The enthusiasm for decentralised autonomous organisations (DAOs) continues to gain momentum as the crypto industry recognises that monetary systems need governance; yet the gap between promise and implementation is demonstrated by the incidence of rage quitting, forking (where a blockchain splits in two because the existing protocol is changed) and abandonment of DAOs. Despite millions of dollars having been invested in development, DAOs suffer from a failure to find product – market fit. How did this happen?
It starts with the emphasis on revenue and profit-making.
DAO technology is not a better way to run businesses. Businesses are running just fine. It’s not a better way to raise or allocate money. People know how to raise and allocate money. DAO technology should be applied to areas we haven’t solved yet, areas where everyone’s interest is at stake and therefore everyone should have a say.

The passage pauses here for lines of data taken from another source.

(* ===== verification/HttpPieces.v ===== *)
(** * Feeding the HTTP parser piece by piece: the theorems

    The result of a stream does not depend on how it is cut into pieces; requests
    are read back however they arrive; the callbacks of HTTPParser are such that
    this holds for them. *)

From S2P Require Import Prelude.
From S2P Require Import Words.
From S2P Require Import HttpChars.
From S2P Require Import HttpUrl.
From S2P Require Import HttpState.
From S2P Require Import HttpExec.
From S2P Require Import HttpWp.
From S2P Require Import HttpSafe.
From S2P Require Import HttpRun.
From S2P Require Import HttpMethod.
From S2P Require Import HttpHeaders.
From S2P Require Import HttpLines.
From S2P Require Import HttpRequest.
From S2P Require Import HTTPParser.
From S2P Require Import HttpStream.
From S2P Require Import HttpCut.
From S2P Require Import HttpFeed.
#[local] Open Scope Z_scope.
#[local] Open Scope brynet_scope.

Lemma set_nread_like k y k' y' : set_nread k y = set_nread k' y' -> y = set_nread (nread y) y'.
Proof. destruct y, y'. unfold set_nread. simpl. intros E. injection E as. by subst. Qed.

Lemma returned_inj {U} n n' x x' (u u' : U) :
  Returned n x u = Returned n' x' u' -> n = n' /\ x = x' /\ u = u'.
Proof. intros [=]. done. Qed.

(** C3: how a stream is cut into pieces makes no difference. An application that
    hands the pieces of a stream to http_parser_execute one after the other,
    until the parser fails or a message asks for an upgrade, ends with the same
    number of bytes parsed, the same parser up to its count of header bytes, and,
    unless the parser failed, the same data collected by its callbacks, for any
    two ways to cut the same bytes into pieces that are not empty; provided its
    callbacks do not mind to get a text in several parts, the parser satisfies the
    invariant of [execute_safe] and has neither failed nor been left for an upgrade, and the
    bytes given one by one do not exceed the limit on the size of a header (each call counts
    the bytes of its header again, so that near the limit the cut does matter). *)
Theorem cut_independent {U} (o : observer U) (ds ds' : list bytes) (x : http_parser) (u : U) :
  stream_observer o -> parser_ok x -> more x = true ->
  Forall (fun d => d <> []) ds -> Forall (fun d => d <> []) ds' -> concat ds = concat ds' ->
  ~ overflowed (feed o (singles (concat ds)) 0 x u) ->
  exists n y v k v', feed o ds 0 x u = Returned n y v /\
    feed o ds' 0 x u = Returned n (set_nread k y) v' /\ (perrno y = HPE_OK -> v' = v).
Proof.
  intros Ho Hok Hm Hd Hd' E Hov. assert (Hk : set_nread (nread x) x = x) by by destruct x.
  pose proof (feed_agrees o Ho ds 0 x (nread x) u Hd Hm (Z.le_refl _) Hok ltac:(by rewrite Hk)) as H.
  pose proof (feed_agrees o Ho ds' 0 x (nread x) u Hd' Hm (Z.le_refl _) Hok ltac:(by rewrite Hk)) as H'.
  rewrite Hk in H, H'. rewrite <- E in H'.
  destruct H as [|(n & y & v & k & w & -> & E1 & _ & Hu)]; [done|].
  destruct H' as [|(n' & y' & v' & k' & w' & -> & E2 & _ & Hu')]; [done|].
  rewrite E1 in E2. apply returned_inj in E2 as (-> & Ey & ->).
  pose proof (set_nread_like _ _ _ _ (eq_sym Ey)) as Hy.
  exists n', y, v, (nread y'), v'. split_and!; [done|by rewrite <- Hy|].
  intros Hp. rewrite <- (Hu Hp). symmetry. apply Hu'. by rewrite Hy.
Qed.

(** C2: requests are read back from a connection however they arrive. For
    requests as in [requests_parsed], written one after the other and cut into
    any pieces that are not empty, the application is told of each request's
    target, headers, end of headers, body and end, complete and in order, when it
    hands the pieces one after the other to http_parser_execute, and all bytes
    are parsed; provided the bytes given one by one do not exceed the limit on
    the size of a header. *)
Theorem requests_in_pieces {U} (o : observer U) (rs : list request) r (ds : list bytes)
    (x : http_parser) (u : U) :
  stream_observer o -> Forall request_ok (rs ++ [r]) -> Forall stays_open rs ->
  accepts_all o (rs ++ [r]) u -> waiting x -> parser_ok x -> more x = true ->
  Forall (fun d => d <> []) ds -> concat ds = stream_bytes (rs ++ [r]) ->
  ~ overflowed (feed o (singles (concat ds)) 0 x u) ->
  exists y, feed o ds 0 x u = Returned (zlen (concat ds)) y (stream_events o (rs ++ [r]) u) /\
    if closes (request_flags r) then pstate y = s_dead else pstate y = s_start_req.
Proof.
  intros Ho Hrs Hopen Ha Hx Hok Hm Hd E Hov.
  apply Forall_app in Hrs as [Hrs Hr]. apply Forall_cons in Hr as [Hr _].
  destruct (execute_requests o rs r x u Hrs Hopen Hr Ha Hx) as (x' & Ex & Hs & Hended & Hup).
  set (w := stream_bytes (rs ++ [r])) in *. rewrite E in *.
  assert (Hw : w <> []).
  { intros Hw. assert (0 < zlen w) by (unfold w; destruct rs; apply stream_not_empty).
    rewrite Hw in *. done. }
  assert (Hk : set_nread (nread x) x = x) by by destruct x.
  pose proof (feed_agrees o Ho ds 0 x (nread x) u Hd Hm (Z.le_refl _) Hok ltac:(by rewrite Hk)) as H.
  pose proof (feed_agrees o Ho [w] 0 x (nread x) u ltac:(by constructor) Hm (Z.le_refl _) Hok
    ltac:(by rewrite Hk)) as H'.
  rewrite Hk, E in H. rewrite Hk in H'. cbn [concat] in H'. rewrite app_nil_r in H'.
  destruct H as [|(n & y & v & k & v1 & E0 & E1 & _ & Hu)]; [done|].
  destruct H' as [|(n' & y' & v' & k' & w' & E0' & E2 & _ & Hu')]; [done|].
  cbn [feed] in E0'. rewrite Ex in E0'.
  assert (Hn : Returned (zlen w) x' (stream_events o (rs ++ [r]) u) = Returned n' y' v')
    by (by destruct (more x')).
  apply returned_inj in Hn as (<- & <- & <-). rewrite E1 in E2. apply returned_inj in E2 as (-> & Ey & ->).
  assert (Hy : y = set_nread (nread y) x').
  { apply (f_equal (set_nread (nread y))) in Ey. by destruct y, x'. }
  assert (Hpx : perrno x' = HPE_OK) by apply Hended.
  exists y. split.
  - rewrite E0. f_equal. rewrite <- Hu, Hu'; [done|done|by rewrite Hy].
  - rewrite Hy. unfold next_state in Hs. by destruct (closes _).
Qed.

(** ** The callbacks of HTTPParser *)

(** A name, a value, a URL or a body may come in several parts. *)
Lemma http_stream_observer uninit : stream_observer (http_observer uninit).
Proof.
  constructor.
  - intros f x a b u _. destruct f; unfold cb_data, http_observer, ob_data, ob_status.
    + unfold sHeadField. destruct (mLastWasValue u); cbn [mLastWasValue set_header mCurrentField];
        rewrite app_assoc; by destruct u.
    + unfold sHeadValue. rewrite app_assoc. by destruct u.
    + unfold sUrlHandle. rewrite app_assoc. by destruct u.
    + unfold sBodyHandle. rewrite app_assoc. by destruct u.
    + unfold sStatusHandle. rewrite app_assoc. by destruct u.
  - intros x y E. unfold http_observer, ob_status, sStatusHandle. by rewrite E.
Qed.

Definition demo_pieces : list bytes :=
  [str "GE"; str "T /a?q HTTP/1.1" ++ [CR]; [LF] ++ str "Con"; str "tent-Len"; str "gth: ";
   str "2" ++ [CR; LF; CR]; [LF] ++ str "h"; str "i"].

Lemma demo_pieces_fit :
  ~ overflowed (feed (http_observer url0) (singles (concat demo_pieces)) 0
      (http_parser_init HTTP_BOTH) (new_fields 0 0)).
Proof.
  intros (n & x & u & E & Hx). revert Hx. replace (perrno x) with HPE_OK; [discriminate|].
  transitivity (match feed (http_observer url0) (singles (concat demo_pieces)) 0
      (http_parser_init HTTP_BOTH) (new_fields 0 0) with Returned _ y _ => perrno y | _ => HPE_OK end);
    [vm_compute; reflexivity|by rewrite E].
Qed.

Lemma cut_independent_witness : exists y v k v',
  feed (http_observer url0) [concat demo_pieces] 0 (http_parser_init HTTP_BOTH) (new_fields 0 0)
    = Returned 42 y v /\
  feed (http_observer url0) demo_pieces 0 (http_parser_init HTTP_BOTH) (new_fields 0 0)
    = Returned 42 (set_nread k y) v' /\ v' = v /\ mBody v = str "hi".
Proof.
  destruct (cut_independent (http_observer url0) [concat demo_pieces] demo_pieces
    (http_parser_init HTTP_BOTH) (new_fields 0 0)) as (n & y & v & k & v' & E & E' & Hv).
  - apply http_stream_observer.
  - apply http_parser_init_ok.
  - reflexivity.
  - by constructor.
  - by repeat constructor.
  - reflexivity.
  - exact demo_pieces_fit.
  - assert (F : n = 42 /\ perrno y = HPE_OK /\ mBody v = str "hi").
    { clear E' Hv. revert E. vm_compute. intros [= <- <- <-]. repeat split. }
    destruct F as (-> & Hy & Hb). exists y, v, k, v'. exact (conj E (conj E' (conj (Hv Hy) Hb))).
Defined.

(** What the application is told of, texts joined: a letter before each. *)
Definition joined_log : observer bytes :=
  mk_observer (fun f u => match f with message_complete => u ++ str "!" | _ => u end)
    (fun f b u => u ++ b) (fun u => (0, u ++ str "."))
    (fun _ b u => u ++ b).

Lemma joined_log_ok : stream_observer joined_log.
Proof. constructor; [|done]. intros f x a b u _. by destruct f; cbn; rewrite app_assoc. Qed.

Definition demo_first : request := mk_request HTTP_GET (str "/a") [mk_header Plain (str "Host") (str "h")] [].
Definition demo_last : request :=
  mk_request HTTP_POST (str "/b") [mk_header Length (str "Content-Length") (str "2")] (str "hi").
Definition demo_cut : list bytes :=
  [str "GE"; str "T /a HTTP/1.1" ++ [CR]; [LF] ++ str "Ho"; str "st: h" ++ [CR; LF; CR; LF] ++ str "P";
   str "OST /b HTTP/1.1" ++ [CR; LF] ++ str "Content-Length: "; str "2" ++ [CR; LF; CR]; [LF] ++ str "h"; str "i"].

Lemma demo_cut_fits :
  ~ overflowed (feed joined_log (singles (concat demo_cut)) 0 (http_parser_init HTTP_REQUEST) []).
Proof.
  intros (n & x & u & E & Hx). revert Hx. replace (perrno x) with HPE_OK; [discriminate|].
  transitivity (match feed joined_log (singles (concat demo_cut)) 0
      (http_parser_init HTTP_REQUEST) [] with Returned _ y _ => perrno y | _ => HPE_OK end);
    [vm_compute; reflexivity|by rewrite E].
Qed.

Lemma requests_in_pieces_witness : exists y,
  feed joined_log demo_cut 0 (http_parser_init HTTP_REQUEST) [] =
    Returned 69 y (str "/aHosth.!/bContent-Length2.hi!") /\ pstate y = s_start_req.
Proof.
  destruct (requests_in_pieces joined_log [demo_first] demo_last demo_cut
    (http_parser_init HTTP_REQUEST) []) as (y & E & Hs).
  - exact joined_log_ok.
  - apply (forallb_Forall request_ok requestb); [exact requestb_ok|vm_compute; reflexivity].
  - by repeat constructor.
  - done.
  - by split; [left|].
  - apply http_parser_init_ok.
  - reflexivity.
  - by repeat constructor.
  - reflexivity.
  - exact demo_cut_fits.
  - exists y. split; [exact E|exact Hs].
Defined.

People are seeking new forms of organisation in areas where hierarchical organisations are failing: public health, climate change, preservation of cultures, inequality, etc. DAOs offer the potential to organise collective intelligence to address complex questions and manage shared resources. In a recent talk at ETHDenver, DAOstack Founder Matan Field announced the move towards governance of common resources rather than businesses, and The Commons Stack has the word ‘commons’ in its name, signalling a clear aim of creating tools to maintain the commons. Yet the actual tech still falls short.
In 2019 and early 2020, the blockchain industry observed dozens of attempts at creating DAOs, most of them ending in failures or partial solutions, as reviewed in recent DAO case study research by the author, funded through the Genesis DAO. The source of these failures was twofold: application of DAO technology to organisations that don’t need a DAO; and limiting the capabilities to budget allocation and voting. Because of their myopic focus on ‘on-chain’ governance of blockchains, the DAO technologists have failed to create compelling technology for the problems that society is facing.